Find the line containing "Sample.nine_to_one (BlindspotStory.id b)". Retype it and every line after it through the end of the entries, exactly as written, with nothing added.

Stored items:
◇ ◇ ◇ ◇ ◇

Lemma blindspot_fields_witness :
  Forall
    (fun b =>
       BlindspotStory.total_articles b
       = Spec.story_total Sample.nine_to_one (BlindspotStory.id b)
       /\ BlindspotStory.bias_distribution b
          = map Spec.entry_of
              (Spec.rows_of (BlindspotStory.id b) Sample.nine_to_one))
    (Spec.blindspots_of
       (BlindspotsCopy.GET Sample.plain (Detector.serving Sample.nine_to_one))).
Proof.
  apply Forall_forall. intros b Hb.
  destruct (blindspot_fields Sample.plain Sample.nine_to_one b (or_intror Hb))
    as [_ [Htotal Hdistribution]].
  split; [exact Htotal |]. apply Hdistribution.
  - unfold Spec.primary_key. simpl.
    repeat constructor; simpl; intuition discriminate.
  - intros r [<- | [<- | []]]; reflexivity.
Defined.

Lemma default_color_fallback_witness :
  Names.inherited "Community" = false
  /\ exists c,
      BiasBar.color BiasBar.DEFAULT_BIAS_COLORS "Community" = Some c
      /\ c = "bg-gray-400"%string.
Proof.
  split; [reflexivity |].
  destruct (default_color_fallback "Community" eq_refl) as [c [H1 [_ H3]]].
  exists c. split; [exact H1 |]. apply H3. reflexivity.
Defined.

◇ ◇ ◇ ◇ ◇

Output of the task:
       = Spec.story_total Sample.nine_to_one (BlindspotStory.id b)
       /\ BlindspotStory.bias_distribution b
          = map Spec.entry_of
              (Spec.rows_of (BlindspotStory.id b) Sample.nine_to_one))
    (Spec.blindspots_of
       (BlindspotsCopy.GET Sample.plain (Detector.serving Sample.nine_to_one))).
Proof.
  apply Forall_forall. intros b Hb.
  destruct (blindspot_fields Sample.plain Sample.nine_to_one b (or_intror Hb))
    as [_ [Htotal Hdistribution]].
  split; [exact Htotal |]. apply Hdistribution.
  - unfold Spec.primary_key. simpl.
    repeat constructor; simpl; intuition discriminate.
  - intros r [<- | [<- | []]]; reflexivity.
Defined.

Lemma default_color_fallback_witness :
  Names.inherited "Community" = false
  /\ exists c,
      BiasBar.color BiasBar.DEFAULT_BIAS_COLORS "Community" = Some c
      /\ c = "bg-gray-400"%string.
Proof.
  split; [reflexivity |].
  destruct (default_color_fallback "Community" eq_refl) as [c [H1 [_ H3]]].
  exists c. split; [exact H1 |]. apply H3. reflexivity.
Defined.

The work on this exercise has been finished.